(Dataset entries)
(** * osmdata: extraction of OSM data as Simple Features (osmdata.cpp)

    A shallow embedding of [get_osm_relations], [get_osm_ways],
    [get_osm_nodes] and [rcpp_osmdata_sf] of [src/osmdata.cpp], and the
    properties of the conversion that the specification states.

    Conventions of the embedding.
    - [osmid_t] (a 64-bit integer) is [Z]; identifiers are only compared
      and printed, never computed with.
    - [std::set <T>] is the list of its elements in iteration order
      (ascending for [std::less]); [std::map <K, V>] is the list of its
      pairs in iteration order.  [set_ok] and [map_ok] state the ordering a
      value of these types has.
    - [std::vector <T>] is [list T]; [push_back] appends at the end.
    - A C++ loop over a container is [for_each] over a frame holding the
      variables the loop assigns.
    - A [throw] is the status [Throw], and so is an error that Rcpp or R
      raises: a write outside an R vector, which R checks, or names longer
      than their vector.  An access outside a [std::vector] or through an
      end iterator, which nothing checks, is the status [Undefined].
    - Sizes are natural numbers: the [int] counters of the source hold
      container sizes, taken to be in the range of [int].
    - The headers [osmdata.h], [trace_osm.h], [convert_osm_rcpp.h],
      [cleanup.h] and [get-bbox.h] are not part of the sources.  What
      [osmdata.cpp] calls from them is either a variable of the section
      [Model], or a definition whose comment says it is modelled from the
      specification. *)

From Stdlib Require Import String Ascii DecimalString.
From Stdlib Require Import ZArith List Bool Arith Lia.
From Stdlib Require Import Sorted Permutation.
From Stdlib Require DecimalZ DecimalPos.
Import ListNotations.

Local Open Scope string_scope.
Local Open Scope list_scope.

(** ** Outcomes *)

Definition osmid_t := Z.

EXERCISE AIM: A faithful, word-for-word copy of the data is the expected answer.

RESULT FOR THIS TASK:
(** * osmdata: extraction of OSM data as Simple Features (osmdata.cpp)

    A shallow embedding of [get_osm_relations], [get_osm_ways],
    [get_osm_nodes] and [rcpp_osmdata_sf] of [src/osmdata.cpp], and the
    properties of the conversion that the specification states.

    Conventions of the embedding.
    - [osmid_t] (a 64-bit integer) is [Z]; identifiers are only compared
      and printed, never computed with.
    - [std::set <T>] is the list of its elements in iteration order
      (ascending for [std::less]); [std::map <K, V>] is the list of its
      pairs in iteration order.  [set_ok] and [map_ok] state the ordering a
      value of these types has.
    - [std::vector <T>] is [list T]; [push_back] appends at the end.
    - A C++ loop over a container is [for_each] over a frame holding the
      variables the loop assigns.
    - A [throw] is the status [Throw], and so is an error that Rcpp or R
      raises: a write outside an R vector, which R checks, or names longer
      than their vector.  An access outside a [std::vector] or through an
      end iterator, which nothing checks, is the status [Undefined].
    - Sizes are natural numbers: the [int] counters of the source hold
      container sizes, taken to be in the range of [int].
    - The headers [osmdata.h], [trace_osm.h], [convert_osm_rcpp.h],
      [cleanup.h] and [get-bbox.h] are not part of the sources.  What
      [osmdata.cpp] calls from them is either a variable of the section
      [Model], or a definition whose comment says it is modelled from the
      specification. *)

From Stdlib Require Import String Ascii DecimalString.
From Stdlib Require Import ZArith List Bool Arith Lia.
From Stdlib Require Import Sorted Permutation.
From Stdlib Require DecimalZ DecimalPos.
Import ListNotations.

Local Open Scope string_scope.
Local Open Scope list_scope.

(** ** Outcomes *)

Definition osmid_t := Z.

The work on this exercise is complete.